• **Exercise data**:
Lemma seed_loop_accounts (n : nat) :
  forall (base : nat) (w w' : World),
    session_new w = [] ->
    (forall i, (i < n)%nat -> exists o, heap w !! (base + i)%nat = Some o /\ id_ o = PNone) ->
    for_each (seq base n) seed_one w = (Ok tt, w') ->
    session_new w' = [] /\
    length (stdout w') = (length (stdout w) + n)%nat /\
    (length (channels w') + count_rollbacks (db_log w')
     = length (channels w) + count_rollbacks (db_log w) + n)%nat.
Proof.
  induction n as [|n IH]; intros base w w' Hs Hobjs Hrun.
  - cbn in Hrun. inversion Hrun; subst. repeat split; try assumption; lia.
  - cbn [seq for_each] in Hrun. unfold bind at 1 in Hrun.
    destruct (seed_one base w) as [[[]|e] w1] eqn:Hone; [|discriminate].
    destruct (Hobjs 0%nat ltac:(lia)) as (o & Hself & Hid).
    rewrite Nat.add_0_r in Hself.
    destruct (seed_one_outcomes base o w w1 _ Hs Hself Hid Hone) as (Hother & _ & Hok).
    destruct (Hok eq_refl) as (Hs1 & Hout1 & Hacc1).
    destruct (IH (S base) w1 w' Hs1) as (Hs' & Hout' & Hacc'); [|exact Hrun|].
    + intros i Hi. destruct (Hobjs (S i) ltac:(lia)) as (o' & Ho' & Hid').
      exists o'. split; [|exact Hid'].
      rewrite Hother by lia. now replace (S base + i)%nat with (base + S i)%nat by lia.
    + split; [exact Hs'|]. split; lia.
Qed.
(** Two words, with whitespace around and between them, split into the two
    words. *)
Lemma split_two_words (ws1 a ws2 b ws3 : str) :
  a ≠ [] → b ≠ [] → ws2 ≠ [] →
  forallb (λ c, negb (isspace c)) a = true →
  forallb (λ c, negb (isspace c)) b = true →
  forallb isspace ws1 = true → forallb isspace ws2 = true →
  forallb isspace ws3 = true →
  split (ws1 ++ a ++ ws2 ++ b ++ ws3) = [a; b].
Proof.
  intros Ha Hb Hws2 Hna Hnb H1 H2 H3. unfold split.
  rewrite split_from_spaces by exact H1.
  rewrite split_from_word by exact Hna. rewrite app_nil_r.
  destruct ws2 as [| c ws2]; [done |].
  simpl in H2. apply andb_prop in H2 as [Hc H2]. simpl. rewrite Hc.
  assert (Hr : reverse a ≠ []).
  { intros H. apply Ha. apply (f_equal reverse) in H.
    by rewrite reverse_involutive in H. }
  destruct (reverse a) eqn:E; [done |]. rewrite <- E, reverse_involutive.
  f_equal. rewrite split_from_spaces by exact H2.
  rewrite split_from_word by exact Hnb. rewrite app_nil_r.
  by apply split_from_end.
Qed.

Lemma isspace_lower_char (c : N) : isspace c = true → lower_char c = c.
Proof.
  unfold lower_char, isspace. intros H.
  destruct (N.leb_spec 0x41 c), (N.leb_spec c 0x5A); simpl; try reflexivity.
  exfalso.
  repeat (rewrite ?orb_true_iff, ?andb_true_iff, ?N.leb_le, ?N.eqb_eq in H).
  lia.
Qed.

(** A word that lowers to "bearer" is not empty and holds no whitespace. *)
Lemma bearer_is_a_word (scheme : str) :
  lower scheme = lit "bearer" →
  scheme ≠ [] ∧ forallb (λ c, negb (isspace c)) scheme = true.
Proof.
  intros H. split; [by intros -> |].
  apply forallb_forall. intros c Hc. apply negb_true_iff.
  destruct (isspace c) eqn:Hs; [| reflexivity]. exfalso.
  apply list_elem_of_In in Hc.
  assert (Hin : lower_char c ∈ lit "bearer").
  { rewrite <- H. unfold lower. by apply list_elem_of_fmap_2. }
  rewrite (isspace_lower_char c Hs) in Hin.
  assert (Hall : Forall (λ a, isspace a = false) (lit "bearer"))
    by (vm_compute; repeat constructor).
  rewrite Forall_forall in Hall. specialize (Hall c Hin). congruence.
Qed.

(** X15. The middleware reads the header leniently: a scheme that is
    "bearer" in any letter case, then a token without whitespace, with any
    whitespace before, between (at least one character) and after them, is
    taken apart into scheme and token. The outcome is then decided by
    [verify_jwt] on that token alone: with a non-empty payload the request
    goes on with [state.user_id] and [state.user_email] taken from the
    payload's "sub" and "email" (whatever was there before), otherwise 401
    "Invalid or expired token". *)
Theorem middleware_accepts_bearer_header
    (jwt_decode : str → str → list str → datetime → decode_result)
    (SECRET_KEY : str) (utcoffset : Z → Z)
    (ws1 scheme ws2 token ws3 : str) (old_id old_email : pyval)
    (utcnow : datetime) :
  lower scheme = lit "bearer" →
  token ≠ [] →
  forallb (λ c, negb (isspace c)) token = true →
  ws2 ≠ [] →
  forallb isspace ws1 = true → forallb isspace ws2 = true →
  forallb isspace ws3 = true →
  let header := ws1 ++ scheme ++ ws2 ++ token ++ ws3 in
  verify_jwt_middleware jwt_decode SECRET_KEY utcoffset
    (mkRequest (Some header) old_id old_email) utcnow
  = match verify_jwt jwt_decode SECRET_KEY utcoffset token utcnow with
    | Some payload =>
        if bool_decide (payload = ∅)
        then Raise (HTTPException HTTP_401_UNAUTHORIZED
               "Invalid or expired token")
        else Return (mkRequest (Some header)
                       (dict_get payload (lit "sub"))
                       (dict_get payload (lit "email")))
    | None =>
        Raise (HTTPException HTTP_401_UNAUTHORIZED "Invalid or expired token")
    end.
Proof.
  intros Hs Ht Hnt Hws2 H1 H2 H3 header.
  destruct (bearer_is_a_word scheme Hs) as [Hsn Hsw].
  unfold verify_jwt_middleware. cbn [authorization].
  assert (Hh : truthy (PStr header) = true).
  { simpl. apply negb_true_iff, bool_decide_eq_false. subst header.
    intros H. apply app_eq_nil in H as [_ H]. by apply app_eq_nil in H as [H _]. }
  rewrite Hh. cbn [negb].
  subst header. rewrite (split_two_words ws1 scheme ws2 token ws3) by done.
  rewrite bool_decide_eq_true_2 by exact Hs. reflexivity.
Qed.

Lemma middleware_accepts_bearer_header_witness :
  verify_jwt_middleware sample_decode (lit "secret") utc
    (mkRequest (Some (lit " BEARER   tok-u1 ")) (PStr (lit "u2")) PNone)
    1700000000000000
  = Return (mkRequest (Some (lit " BEARER   tok-u1 "))
              (PStr (lit "u1")) (PStr (lit "u1@example.org"))).
Proof.
  apply (middleware_accepts_bearer_header sample_decode (lit "secret") utc
           (lit " ") (lit "BEARER") (lit "   ") (lit "tok-u1") (lit " ")
           (PStr (lit "u2")) PNone 1700000000000000);
    vm_compute; (reflexivity || discriminate).
Defined.

(** X16. A request is let through only on these grounds: its header splits
    into exactly a scheme that lowers to "bearer" and a token; [verify_jwt]
    returns a non-empty payload for the token; and the identity attached to
    the request is the one [get_user_id_from_token] gives for that token
    (the payload's "sub"), the email the payload's "email". *)
Theorem middleware_lets_through_only_verified
    (jwt_decode : str → str → list str → datetime → decode_result)
    (SECRET_KEY : str) (utcoffset : Z → Z)
    (request request' : Request) (utcnow : datetime) :
  verify_jwt_middleware jwt_decode SECRET_KEY utcoffset request utcnow
  = Return request' →
  ∃ header scheme token payload,
    authorization request = Some header
    ∧ split header = [scheme; token]
    ∧ lower scheme = lit "bearer"
    ∧ verify_jwt jwt_decode SECRET_KEY utcoffset token utcnow = Some payload
    ∧ payload ≠ ∅
    ∧ state_user_id request'
      = get_user_id_from_token jwt_decode SECRET_KEY utcoffset token utcnow
    ∧ state_user_id request' = dict_get payload (lit "sub")
    ∧ state_user_email request' = dict_get payload (lit "email")
    ∧ authorization request' = authorization request.
Proof.
  unfold verify_jwt_middleware. intros H.
  destruct (authorization request) as [header |]; [| discriminate].
  destruct (negb (truthy (PStr header))); [discriminate |].
  destruct (split header) as [| scheme [| token [| ? ?]]] eqn:Hsp;
    try discriminate.
  destruct (decide (lower scheme = lit "bearer")) as [Hs | Hs];
    [rewrite (bool_decide_eq_true_2 _ Hs) in H
    | rewrite (bool_decide_eq_false_2 _ Hs) in H; discriminate].
  cbn [negb] in H.
  destruct (verify_jwt jwt_decode SECRET_KEY utcoffset token utcnow)
    as [payload |] eqn:Hv; [| discriminate].
  destruct (decide (payload = ∅)) as [Hp | Hp];
    [rewrite (bool_decide_eq_true_2 _ Hp) in H; discriminate
    | rewrite (bool_decide_eq_false_2 _ Hp) in H].
  injection H as <-.
  exists header, scheme, token, payload.
  unfold get_user_id_from_token. rewrite Hv, (bool_decide_eq_false_2 _ Hp).
  by repeat split.
Qed.

Lemma middleware_lets_through_only_verified_witness :
  ∃ header scheme token payload,
    authorization request_bearer_u1 = Some header
    ∧ split header = [scheme; token]
    ∧ lower scheme = lit "bearer"
    ∧ verify_jwt sample_decode (lit "secret") utc token 1700000000000000
      = Some payload
    ∧ payload ≠ ∅
    ∧ PStr (lit "u1")
      = get_user_id_from_token sample_decode (lit "secret") utc token
          1700000000000000
    ∧ PStr (lit "u1") = dict_get payload (lit "sub")
    ∧ PStr (lit "u1@example.org") = dict_get payload (lit "email")
    ∧ Some (lit "Bearer tok-u1") = authorization request_bearer_u1.
Proof.
  apply (middleware_lets_through_only_verified sample_decode (lit "secret")
           utc request_bearer_u1
           (mkRequest (Some (lit "Bearer tok-u1")) (PStr (lit "u1"))
              (PStr (lit "u1@example.org"))) 1700000000000000).
  vm_compute. reflexivity.
Defined.

(** X17. An operation answered with 401 never reached its handler: the
    session comes back untouched, no statement sent and no row changed.
    (Handlers themselves never raise 401.) *)
Theorem unauthorized_never_reaches_the_store
    (jwt_decode : str → str → list str → datetime → decode_result)
    (SECRET_KEY : str) (utcoffset : Z → Z)
    (op : operation) (request : Request) (utcnow : datetime) (s : Session)
    (detail : string) :
  (endpoint jwt_decode SECRET_KEY utcoffset op request utcnow s).1
  = Raise (HTTPException HTTP_401_UNAUTHORIZED detail) →
  (endpoint jwt_decode SECRET_KEY utcoffset op request utcnow s).2 = s.
Proof.
  unfold endpoint.
  destruct (verify_jwt_middleware jwt_decode SECRET_KEY utcoffset request
              utcnow) as [request' | e]; [| reflexivity].
  intros H. pose proof (handler_outcome op request' s) as Ho.
  rewrite H in Ho. destruct Ho as [d [Hd | Hd]]; discriminate.
Qed.
(** * PDV SaaS backend: the tenant-scoped catalog, sale and reporting routes

    A shallow embedding of the Express routes of the backend server
    (tenant gate, products, sales, statistics, dashboard, and accounts,
    sessions, settings and backup) with the JSON collections passed
    explicitly, followed by the properties of the specification that concern
    them and by further properties of the routes. *)

From Stdlib Require Import ZArith Lia Ascii String.
From Stdlib Require QArith.
From stdpp Require Import base strings list gmap sorting pretty.

Local Open Scope Z_scope.

(** ** JavaScript values

    Numbers are the integers of the source's amounts, counts and ids, with
    [NaN] for the result of a failed numeric coercion. Strings are ASCII. *)

Inductive number := Num (z : Z) | NaN.

Inductive value :=
| VNull
| VBool (b : bool)
| VNum (n : number)
| VStr (s : string).

#[global] Instance number_eq_dec : EqDecision number.
Proof. solve_decision. Defined.
#[global] Instance value_eq_dec : EqDecision value.
Proof. solve_decision. Defined.

(** A JSON object with scalar fields; [o !! k = None] is [o.k === undefined]. *)
Abbreviation obj := (gmap string value).

Definition num_add (a b : number) : number :=
  match a, b with Num x, Num y => Num (x + y) | _, _ => NaN end.

Definition num_sub (a b : number) : number :=
  match a, b with Num x, Num y => Num (x - y) | _, _ => NaN end.

(** [a < b] on numbers: false as soon as one side is [NaN]. *)
Definition num_lt (a b : number) : bool :=
  match a, b with Num x, Num y => x <? y | _, _ => false end.

(** One step of [Math.max]: [NaN] is contagious. *)
Definition num_max (a b : number) : number :=
  match a, b with Num x, Num y => Num (Z.max x y) | _, _ => NaN end.

(** [Math.max(x, ...xs)] on a non-empty argument list. *)
Definition Math_max (x : number) (xs : list number) : number :=
  foldl num_max x xs.

(** [!!v]: undefined, null, false, 0, NaN and the empty string are falsy. *)
Definition truthy (v : option value) : bool :=
  match v with
  | None | Some VNull | Some (VNum NaN) => false
  | Some (VBool b) => b
  | Some (VNum (Num z)) => negb (z =? 0)
  | Some (VStr s) => negb (String.eqb s "")
  end.

(** [!!s] for a field that is a string when it is there. *)
Definition truthy_string (s : option string) : bool := truthy (VStr <$> s).

(** [a === b] on scalars. *)
Definition strict_eq (a b : option value) : bool :=
  match a, b with
  | None, None | Some VNull, Some VNull => true
  | Some (VBool x), Some (VBool y) => Bool.eqb x y
  | Some (VNum (Num x)), Some (VNum (Num y)) => x =? y
  | Some (VStr x), Some (VStr y) => String.eqb x y
  | _, _ => false
  end.

(** [{...target, ...source}]: the keys of [source] win. *)
Definition spread (target source : obj) : obj := source ∪ target.
(** X17: in the provisioning flow, once the thread exists and its deletion
    goes through, the created agent is asked to be deleted exactly once,
    whether the query succeeded or raised; and an error of the query is
    still the outcome of the run when [delete_agent] returns. *)
Theorem created_agent_deleted_even_if_query_fails w :
  opened (trace Create.main w) = 1 ->
  cleanup_errors (trace Create.main w) = [] ->
  deleted_agents (trace Create.main w) = created_agents (trace Create.main w) /\
  length (deleted_agents (trace Create.main w)) = 1 /\
  (forall e, In e (ask_errors (trace Create.main w)) ->
     delete_agent_errors (trace Create.main w) = [] ->
     outcome Create.main w = inl e).
Proof.
  exec; cbn; intros Ho Hc; try discriminate Ho; try discriminate Hc;
    (split; [reflexivity|]); (split; [reflexivity|]);
    intros e' H Hd; split_ors; subst; try discriminate Hd; reflexivity.
Qed.

Lemma created_agent_deleted_even_if_query_fails_witness :
  opened (trace Create.main query_fails_world) = 1 /\
  cleanup_errors (trace Create.main query_fails_world) = [] /\
  deleted_agents (trace Create.main query_fails_world)
  = created_agents (trace Create.main query_fails_world) /\
  length (deleted_agents (trace Create.main query_fails_world)) = 1 /\
  (forall e, In e (ask_errors (trace Create.main query_fails_world)) ->
     delete_agent_errors (trace Create.main query_fails_world) = [] ->
     outcome Create.main query_fails_world = inl e).
Proof.
  split; [reflexivity|]. split; [reflexivity|].
  apply (created_agent_deleted_even_if_query_fails query_fails_world);
    reflexivity.
Defined.
(** X9.  Running the script again after a run that succeeded succeeds
    again, stores the same image over the one it stored, so that the files
    are as the first run left them, and prints the confirmation a second
    time. *)
Theorem second_run_same_files (palette : list rgb)
    (shadow : gmap Z (list Z)) (w : World) :
  (create_palette_texture palette shadow w).1 = Ok tt →
  (create_palette_texture palette shadow
     (create_palette_texture palette shadow w).2).1 = Ok tt ∧
  files (create_palette_texture palette shadow
           (create_palette_texture palette shadow w).2).2 =
  files (create_palette_texture palette shadow w).2 ∧
  stdout (create_palette_texture palette shadow
            (create_palette_texture palette shadow w).2).2 =
  stdout w ++ confirmation ++ confirmation.
Proof.
  intros Hrun.
  destruct (build palette shadow) as [img|e] eqn:Himg.
  2:{ by rewrite (create_palette_texture_build_Raise _ _ _ e) in Hrun. }
  destruct (writable w output_path) eqn:Hw.
  2:{ by rewrite (create_palette_texture_unwritable _ _ _ img) in Hrun. }
  rewrite (create_palette_texture_Ok _ _ w img) by done. cbn [snd].
  rewrite (create_palette_texture_Ok _ _ _ img) by done.
  cbn [fst snd files stdout]. split; [done|].
  split; [apply insert_insert_eq|by rewrite <- app_assoc].
Qed.

Lemma second_run_same_files_witness :
  (main fresh_world).1 = Ok tt ∧
  (main (main fresh_world).2).1 = Ok tt ∧
  files (main (main fresh_world).2).2 = files (main fresh_world).2 ∧
  stdout (main (main fresh_world).2).2 =
  stdout fresh_world ++ confirmation ++ confirmation.
Proof.
  assert ((main fresh_world).1 = Ok tt) as Hrun by (vm_compute; reflexivity).
  split; [exact Hrun|].
  exact (second_run_same_files palette_colors shadow_levels fresh_world Hrun).
Defined.

(** X10.  On a palette of 8-bit channels, a table that lacks the row of
    a colour [p] from 0 to 31 makes the script end with [KeyError], nothing
    saved and nothing printed, provided the lookups of the columns before
    [p] succeed. *)
Theorem missing_row_raises_KeyError (palette : list rgb)
    (shadow : gmap Z (list Z)) (p : Z) (w : World) :
  Forall is_rgb8 palette →
  0 ≤ p < 32 →
  shadow !! p = None →
  (∀ q t, 0 ≤ q < p → 0 ≤ t < 8 → resolves palette shadow (q, t)) →
  create_palette_texture palette shadow w = (Raise KeyError, w).
Proof.
  intros Hrgb Hp Hnone Hbefore.
  apply create_palette_texture_build_Raise.
  assert (∀ s, shadow_rgb palette shadow p s = Raise KeyError) as Hcol.
  { intros s. unfold shadow_rgb, dict_getitem. by rewrite Hnone. }
  destruct (build palette shadow) as [img|e] eqn:Himg.
  - apply build_Ok in Himg as (_ & _ & _ & Hpx).
    destruct (Hpx p 0) as (v & Hv & _); [done|lia|]. congruence.
  - apply build_Raise_first in Himg
      as (p' & s' & [Hp' Hs'] & Hraise & Hbefore').
    rewrite shadow_ink_rgb8 in Hraise by done.
    destruct (decide (p' < p)) as [Hlt|Hge].
    { destruct (Hbefore p' s') as [v Hv]; [lia|done|].
      simpl in Hv. congruence. }
    destruct (decide (p < p')) as [Hgt|Hle].
    { destruct (Hbefore' p 0) as [ink Hink]; [done|lia|by left|].
      simpl in Hink. rewrite shadow_ink_rgb8 in Hink by done. congruence. }
    assert (p' = p) as -> by lia. congruence.
Qed.
(** * Sigma Gloves chatbot: the text matchers

    A shallow embedding of the matching code of the repository:
    - [IntentMatcher]      (assets/intent_matcher.js),
    - [KnowledgeEngine]    (assets/knowledge_engine.js),
    - [IndustryIndexerV3]  (IndustryIndexer v3.0, the keyword index),
    - [IndustryIndexer]    (industry_indexer.js, the alias scorer),
    - [ProductMatcher]     (product_matcher.js, the rule-based recommender),
    followed by the properties of the specification, each stated on
    these definitions.

    Conventions of the embedding.
    - A JavaScript string is the list of its UTF-16 code units; the texts
      are taken in the Basic Multilingual Plane, where a code unit is a
      code point.
    - Values that come out of [JSON.parse] are the type [value]; numbers
      are the integral ones.
    - Scores are exact rationals ([Q]); the rounding of IEEE-754 doubles
      is not modelled.
    - The Unicode tables of the JavaScript engine ([\p{L}], [\p{N}],
      [toLowerCase], case folding of [/iu]) are a parameter, the class
      [Unicode]; [Latin_Arabic] is their restriction to the Basic Latin,
      Latin-1 Supplement and Arabic blocks, used to evaluate the code on
      Persian and English text.
    - A promise that depends on the network takes the outcome of the
      request as an argument ([response]). *)

From Stdlib Require Import List NArith ZArith QArith Qround Bool Lia Lqa.
From Stdlib Require Import String Ascii Permutation Sorted DecimalPos.
Import ListNotations.

Set Implicit Arguments.
Set Warnings "-register-all".

Close Scope Q_scope.
Open Scope N_scope.

(* ================================================================== *)
(** * JavaScript strings *)
(* ================================================================== *)

Definition char := N.
Definition jsstr := list char.

(** String literals of this file are written in UTF-8, as in the source
    files, and decoded to code units. *)
Module Utf8.

Definition cont (b : N) : N := (b - 128)%N.

Fixpoint decode (bs : list N) : jsstr :=
  match bs with
  | [] => []
  | b :: r =>
      if (b <? 128)%N then b :: decode r
      else if (b <? 224)%N then
        match r with
        | c1 :: r1 => ((b - 192) * 64 + cont c1)%N :: decode r1
        | [] => []
        end
      else
        match r with
        | c1 :: c2 :: r2 =>
            ((b - 224) * 4096 + cont c1 * 64 + cont c2)%N :: decode r2
        | _ => []
        end
  end.

Definition bytes (s : string) : list N :=
  List.map N_of_ascii (list_ascii_of_string s).

End Utf8.

Definition str (s : string) : jsstr := Utf8.decode (Utf8.bytes s).

Definition SP : char := 32%N.

Fixpoint eqb_str (a b : jsstr) : bool :=
  match a, b with
  | [], [] => true
  | x :: a', y :: b' => (x =? y)%N && eqb_str a' b'
  | _, _ => false
  end.

Definition isEmpty (s : jsstr) : bool :=
  match s with [] => true | _ => false end.

(** [filter(Boolean)] on an array of strings. *)
Definition nonEmpty (s : jsstr) : bool := negb (isEmpty s).

(** [s.startsWith(t)]. *)
Fixpoint startsWith (s t : jsstr) : bool :=
  match t, s with
  | [], _ => true
  | y :: t', x :: s' => (x =? y)%N && startsWith s' t'
  | _ :: _, [] => false
  end.

(** [s.includes(t)], that is [s.indexOf(t) !== -1]. *)
Fixpoint includes (s t : jsstr) : bool :=
  startsWith s t ||
  match s with
  | [] => false
  | _ :: s' => includes s' t
  end.

(** [arr.includes(x)] on an array of strings. *)
Definition arrIncludes (arr : list jsstr) (x : jsstr) : bool :=
  existsb (eqb_str x) arr.

(** [new Set(arr)]: the first occurrence of each string, in order. *)
Definition uniq (arr : list jsstr) : list jsstr :=
  fold_left (fun acc x => if arrIncludes acc x then acc else acc ++ [x]) arr [].

(** [s.split(d)] for a one-character separator. *)
Fixpoint split (d : char) (s : jsstr) : list jsstr :=
  match s with
  | [] => [[]]
  | c :: r =>
      if (c =? d)%N then [] :: split d r
      else match split d r with
           | h :: t => (c :: h) :: t
           | [] => [[c]]
           end
  end.

(** [arr.join(d)]. *)
Fixpoint join (d : jsstr) (arr : list jsstr) : jsstr :=
  match arr with
  | [] => []
  | [x] => x
  | x :: r => x ++ d ++ join d r
  end.

(** The class [\s] of regular expressions, which is also what [trim]
    strips: WhiteSpace and LineTerminator of ECMAScript. *)
Definition isWhiteSpace (c : char) : bool :=
  ((0x09 <=? c) && (c <=? 0x0D) || (c =? 0x20) || (c =? 0xA0) ||
   (c =? 0x1680) || (0x2000 <=? c) && (c <=? 0x200A) ||
   (c =? 0x2028) || (c =? 0x2029) || (c =? 0x202F) || (c =? 0x205F) ||
   (c =? 0x3000) || (c =? 0xFEFF))%N.

Fixpoint trimStart (s : jsstr) : jsstr :=
  match s with
  | [] => []
  | c :: r => if isWhiteSpace c then trimStart r else s
  end.

Definition trimEnd (s : jsstr) : jsstr := rev (trimStart (rev s)).

Definition trim (s : jsstr) : jsstr := trimEnd (trimStart s).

• **What the task asks**: Every line above from the line with "Definition num_add (a" to the line with "Definition num_lt (a", both included, must be reproduced exactly, and no other line may appear.

• **Solution for this task**:
Definition num_add (a b : number) : number :=
  match a, b with Num x, Num y => Num (x + y) | _, _ => NaN end.

Definition num_sub (a b : number) : number :=
  match a, b with Num x, Num y => Num (x - y) | _, _ => NaN end.

(** [a < b] on numbers: false as soon as one side is [NaN]. *)
Definition num_lt (a b : number) : bool :=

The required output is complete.